Lemma snapshot_spec env scope d sn :
  conv_ok d → GetThreadSnapshot env scope d = inl sn →
  let l := thread_events d (ts_ThreadID scope) in
  sn_Cursor sn = Z.of_nat (length l) ∧
  sn_Events sn = scanEvents (ts_ThreadID scope) (drop (length l - snapshot_limit scope) l).
Proof.
  intros Hok. unfold GetThreadSnapshot. destruct (validateScope _ _ _); [|done].
  pose proof (committed (loadThreadSnapshot scope) env d (λ sn _,
    let l := thread_events d (ts_ThreadID scope) in
    sn_Cursor sn = Z.of_nat (length l) ∧
    sn_Events sn = scanEvents (ts_ThreadID scope) (drop (length l - snapshot_limit scope) l))) as Hc.
  destruct (withConversationTx _ _ _) as [d' [sn'|e]]; [|done]. cbn. intros [= ->]. apply Hc.
  unfold loadThreadSnapshot, listMessages, listRuns, listRecentEvents. tx_step. tx_step.
  destruct (threads d !! _) as [th|] eqn:Hth; [|apply tri_throw]. tx_step; [|tx_step].
  tx_steps. cbn [sn_Cursor sn_Events]. split; [by apply thread_events_length|].
  rewrite last_taken. do 3 f_equal. unfold snapshot_limit.
  destruct (Z.leb_spec (ts_EventLimit scope) 0), (Z.ltb_spec 1000 (ts_EventLimit scope)); cbn;
    destruct (decide (1 ≤ ts_EventLimit scope ≤ 1000)%Z); first [done|lia].
Qed.

(** ** The theorems *)

(** C19: subscriptions have no gaps.  While requests and sweeps go on, and whatever listings
    fail, the events that a subscriber takes are the events of the thread from the sequence
    it asked for on, in their order, each once; the cursor counts them. *)
Theorem thread_subscription ob q fuel scope d log d' c :
  conv_reachable ob q d → (0 ≤ tss_AfterSequence scope)%Z →
  served ob q (tss_ThreadID scope) d log d' → traced (streamSubscription fuel scope) log c →
  ∃ l, omap event_taken log = toCoreEvent <$> scanEvents (tss_ThreadID scope) l ∧
    l `prefix_of` drop (Z.to_nat (tss_AfterSequence scope)) (thread_events d' (tss_ThreadID scope)) ∧
    c = (tss_AfterSequence scope + Z.of_nat (length l))%Z.
Proof. intros Hok%conv_reachable_ok Hc Hs Ht. by eapply subscribes. Qed.

(** C24: a snapshot and the subscription from its cursor fit together.  The snapshot has the
    last events of its thread, as many as its limit allows (all of them when the thread has no
    more), and the cursor of the last one.  Its events followed by those that the subscriber
    takes are, without a gap or a duplicate, the events of the thread from the first one of
    the snapshot on, up to the cursor of the subscription. *)
Theorem snapshot_then_stream ob q fuel env scope d sn log d' c :
  conv_reachable ob q d → GetThreadSnapshot env scope d = inl sn →
  served ob q (ts_ThreadID scope) d log d' →
  traced (streamSubscription fuel {| tss_ThreadID := ts_ThreadID scope; tss_AccountID := ts_AccountID scope;
    tss_ProjectID := ts_ProjectID scope; tss_AfterSequence := sn_Cursor sn |}) log c →
  let shown := length (thread_events d (ts_ThreadID scope)) - snapshot_limit scope in
  sn_Events sn = scanEvents (ts_ThreadID scope) (drop shown (thread_events d (ts_ThreadID scope))) ∧
  sn_Cursor sn = Z.of_nat (length (thread_events d (ts_ThreadID scope))) ∧
  (sn_Cursor sn ≤ c ≤ Z.of_nat (length (thread_events d' (ts_ThreadID scope))))%Z ∧
  (toCoreEvent <$> sn_Events sn) ++ omap event_taken log =
    toCoreEvent <$> scanEvents (ts_ThreadID scope)
      (drop shown (take (Z.to_nat c) (thread_events d' (ts_ThreadID scope)))).
Proof.
  intros Hok%conv_reachable_ok Hsn Hs Ht. destruct (snapshot_spec _ _ _ _ Hok Hsn) as [Hcur Hev].
  destruct (subscribes ob q fuel _ d log d' c Hok (ltac:(cbn; lia) : (0 ≤ tss_AfterSequence {| tss_ThreadID := ts_ThreadID scope;
    tss_AccountID := ts_AccountID scope; tss_ProjectID := ts_ProjectID scope; tss_AfterSequence := sn_Cursor sn |})%Z) Hs Ht)
    as (l & Hlog & Hl & Hcl). cbn in Hlog, Hl, Hcl. cbv zeta. rewrite Hlog, Hev.
  set (old := thread_events d (ts_ThreadID scope)) in *.
  destruct (thread_events_grow _ _ _ _ (ts_ThreadID scope) Hok (served_steps _ _ _ _ _ _ Hs)) as [k Hk].
  fold old in Hk. rewrite Hk in *. rewrite Hcur, Nat2Z.id, drop_app_length in Hl. destruct Hl as [k' ->].
  rewrite Hcur in Hcl. rewrite !length_app, Hcur, Hcl. split_and!; [done|done|lia|lia|].
  replace (Z.to_nat (Z.of_nat (length old) + Z.of_nat (length l))) with (length (old ++ l)) by (rewrite length_app; lia).
  rewrite app_assoc, take_app_length, drop_app_le by lia. unfold scanEvents. by rewrite !fmap_app.
Qed.

(** An undisturbed subscription: every listing is answered from [d] and every event taken. *)
Definition serve (d : DB) (thread : string) (o : stream_op) (u : unit) : reply o * unit :=
  match o return reply o * unit with
  | SList after => (Some (listEventsAfter d thread after conversationEventBatch), u)
  | SContextErr => (false, u)
  | _ => (true, u)
  end.

Lemma run_log_bind {A B} d thread (m : calls stream_op A) (f : A → calls stream_op B) u :
  run_log (serve d thread) (m ≫= f) u =
  run_log (serve d thread) m u ++ run_log (serve d thread) (f (run_calls (serve d thread) m u).1) (run_calls (serve d thread) m u).2.
Proof.
  unfold mbind. revert u. induction m as [a|o k IH]; intros u; [done|]. cbn.
  destruct (serve d thread o u) as [r u']. by rewrite IH.
Qed.

Lemma sends_all d thread l c u :
  consecutive c l →
  run_calls (serve d thread) (send_events c (scanEvents thread l)) u = ((c + Z.of_nat (length l), true)%Z, u) ∧
  omap event_taken (run_log (serve d thread) (send_events c (scanEvents thread l)) u) = toCoreEvent <$> scanEvents thread l.
Proof.
  unfold scanEvents. revert c. induction l as [|[i e] l IH]; intros c; cbn -[toCoreEvent].
  { intros _. split; [|done]. do 2 f_equal. lia. }
  intros [Hi Hl]%consecutive_cons. cbn in Hi. subst i. destruct (_ <=? _)%Z eqn:Hle; [lia|].
  destruct (IH _ Hl) as [Hrun Hlog]. cbn -[toCoreEvent]. rewrite Hrun, Hlog. split; [|done]. do 2 f_equal. lia.
Qed.

(** C25: catching up ends and reaches the end of the thread: undisturbed, it takes one page
    for every 256 events and a last one, and the subscriber gets every event. *)
Theorem catch_up_complete ob q d thread c fuel :
  conv_reachable ob q d → (0 ≤ c ≤ Z.of_nat (length (thread_events d thread)))%Z →
  (Z.of_nat (length (thread_events d thread)) - c < conversationEventBatch * Z.of_nat fuel)%Z →
  (run_calls (serve d thread) (catchUpConversationEvents fuel c) tt).1 =
    (Z.of_nat (length (thread_events d thread)), true) ∧
  omap event_taken (run_log (serve d thread) (catchUpConversationEvents fuel c) tt) =
    toCoreEvent <$> scanEvents thread (drop (Z.to_nat c) (thread_events d thread)).
Proof.
  intros Hok%conv_reachable_ok. pose proof (thread_events_consecutive d thread Hok) as Hall.
  revert c. induction fuel as [|fuel IH]; intros c Hc Hfuel; [lia|].
  set (l := thread_events d thread) in *. set (page := events_after d thread c conversationEventBatch).
  assert (page = take 256 (drop (Z.to_nat c) l)) as Hpage.
  { unfold page, events_after. fold l. rewrite filter_consecutive by (done || lia). done. }
  assert (consecutive c page) as Hcons by (apply page_spec; [done|lia]).
  destruct (sends_all d thread page c tt Hcons) as [Hrun Hlog].
  assert (Z.of_nat (length page) = Z.min 256 (Z.of_nat (length l) - c)) as Hlen.
  { rewrite Hpage, length_take, length_drop. lia. }
  assert (∀ (k : option (list ConversationEvent) → calls stream_op (Z * bool)),
    run_calls (serve d thread) (ask (SList c) ≫= k) tt = run_calls (serve d thread) (k (Some (scanEvents thread page))) tt ∧
    omap event_taken (run_log (serve d thread) (ask (SList c) ≫= k) tt) =
      omap event_taken (run_log (serve d thread) (k (Some (scanEvents thread page))) tt)) as Hask by done.
  cbn [catchUpConversationEvents].
  rewrite (proj1 (Hask _)), (proj2 (Hask _)), run_bind, run_log_bind, Hrun. cbn [fst snd negb].
  rewrite omap_app, Hlog. unfold scanEvents at 1 3. rewrite length_fmap.
  assert (drop (Z.to_nat c) l = page ++ drop 256 (drop (Z.to_nat c) l)) as Hsplit by by rewrite Hpage, take_drop.
  destruct (_ <? _)%Z eqn:Hfull; unfold conversationEventBatch in *.
  - cbn. assert (drop 256 (drop (Z.to_nat c) l) = []) as Hnil.
    { apply length_zero_iff_nil. rewrite !length_drop. lia. }
    rewrite app_nil_r. split; [f_equal; lia|]. by rewrite Hsplit, Hnil, app_nil_r.
  - destruct (IH (c + Z.of_nat (length page))%Z) as [-> ->]; [lia..|]. split; [done|].
    rewrite Hsplit. unfold scanEvents. rewrite !fmap_app. f_equal. rewrite drop_drop. repeat f_equal. lia.
Qed.
End stream.

(** ** Witnesses *)

Import conversationsample.

Lemma served_later ob q d d' thread A (p : calls stream_op A) u :
  rtc (conv_step ob q) d d' → served ob q thread d (run_log (serve d' thread) p u) d'.
Proof.
  revert d u. induction p as [a|o k IH]; intros d u Hs; [done|].
  destruct o; cbn; [|by apply IH..]. exists d'. split_and!; [done|by right|by apply IH].
Qed.

Definition from_start (after : Z) : ThreadStreamScope := {|
  tss_ThreadID := "thread"; tss_AccountID := "account"; tss_ProjectID := "project"; tss_AfterSequence := after |}.

(** A subscription from sequence 2 of the finished conversation. *)
Lemma thread_subscription_witness :
  let p := streamSubscription 3 (from_start 2) in
  let log := run_log (serve at_finished "thread") p tt in
  e_EventID <$> omap event_taken log ≠ [] ∧
  ∃ l, omap event_taken log = toCoreEvent <$> scanEvents "thread" l ∧
    l `prefix_of` drop 2 (thread_events at_finished "thread").
Proof.
  intros p log. split; [vm_compute; discriminate|].
  destruct (thread_subscription true all_requests 3 (from_start 2) at_finished log at_finished
    (run_calls (serve at_finished "thread") p tt).1 finished_reachable) as (l & Hlog & Hl & _).
  - done.
  - exact (served_later true all_requests at_finished at_finished "thread" _ p tt (rtc_refl _ _)).
  - apply traced_run.
  - exists l. split; [exact Hlog|exact Hl].
Defined.

(** A snapshot of the opening, and a subscription that reads the finished conversation: the last
    two events of the opening and the five that follow. *)
Lemma snapshot_then_stream_witness :
  let scope := {| ts_ThreadID := "thread"; ts_AccountID := "account"; ts_ProjectID := "project"; ts_EventLimit := 2 |} in
  ∃ sn log c, GetThreadSnapshot (env 9) scope at_opening = inl sn ∧ length (sn_Events sn) = 2 ∧
    length (omap event_taken log) = 5 ∧
    (toCoreEvent <$> sn_Events sn) ++ omap event_taken log =
      toCoreEvent <$> scanEvents "thread" (drop 5 (take (Z.to_nat c) (thread_events at_finished "thread"))).
Proof.
  intros scope. destruct (GetThreadSnapshot (env 9) scope at_opening) as [sn|] eqn:Hsn; [|vm_compute in Hsn; discriminate].
  assert (sn_Cursor sn = 7%Z ∧ length (sn_Events sn) = 2) as [Hcur Hlen].
  { clear -Hsn. vm_compute in Hsn. injection Hsn as <-. by split. }
  set (p := streamSubscription 3 (from_start (sn_Cursor sn))). set (log := run_log (serve at_finished "thread") p tt).
  set (c := (run_calls (serve at_finished "thread") p tt).1).
  destruct (snapshot_then_stream true all_requests 3 (env 9) scope at_opening sn log at_finished c
    opening_reachable Hsn) as (_ & _ & _ & Hboth).
  - apply (served_later true all_requests at_opening at_finished "thread" _ p tt finished_later).
  - apply traced_run.
  - exists sn, log, c. split_and!; [reflexivity|exact Hlen| |].
    + unfold log, p. rewrite Hcur. vm_compute. reflexivity.
    + assert (length (thread_events at_opening (ts_ThreadID scope)) - snapshot_limit scope = 5) as Hshown
        by (vm_compute; reflexivity).
      rewrite Hshown in Hboth. exact Hboth.
Defined.

(** From sequence 4 to the end. *)
Lemma catch_up_complete_witness :
  (run_calls (serve at_finished "thread") (catchUpConversationEvents 1 4) tt).1 = (12%Z, true).
Proof.
  assert (length (thread_events at_finished "thread") = 12) as Hlen by (vm_compute; reflexivity).
  destruct (catch_up_complete true all_requests at_finished "thread" 4 1 finished_reachable) as [Hrun _].
  - rewrite Hlen. by split.
  - by rewrite Hlen.
  - by rewrite Hlen in Hrun.
Defined.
···
• To do
What is asked for is an exact copy of the lines above from the one containing "served ob q (ts_ThreadID scope) d log d' →" through the one containing "(sn_Cursor sn ≤", and only those.

• Your solution
  served ob q (ts_ThreadID scope) d log d' →
  traced (streamSubscription fuel {| tss_ThreadID := ts_ThreadID scope; tss_AccountID := ts_AccountID scope;
    tss_ProjectID := ts_ProjectID scope; tss_AfterSequence := sn_Cursor sn |}) log c →
  let shown := length (thread_events d (ts_ThreadID scope)) - snapshot_limit scope in
  sn_Events sn = scanEvents (ts_ThreadID scope) (drop shown (thread_events d (ts_ThreadID scope))) ∧
  sn_Cursor sn = Z.of_nat (length (thread_events d (ts_ThreadID scope))) ∧
  (sn_Cursor sn ≤ c ≤ Z.of_nat (length (thread_events d' (ts_ThreadID scope))))%Z ∧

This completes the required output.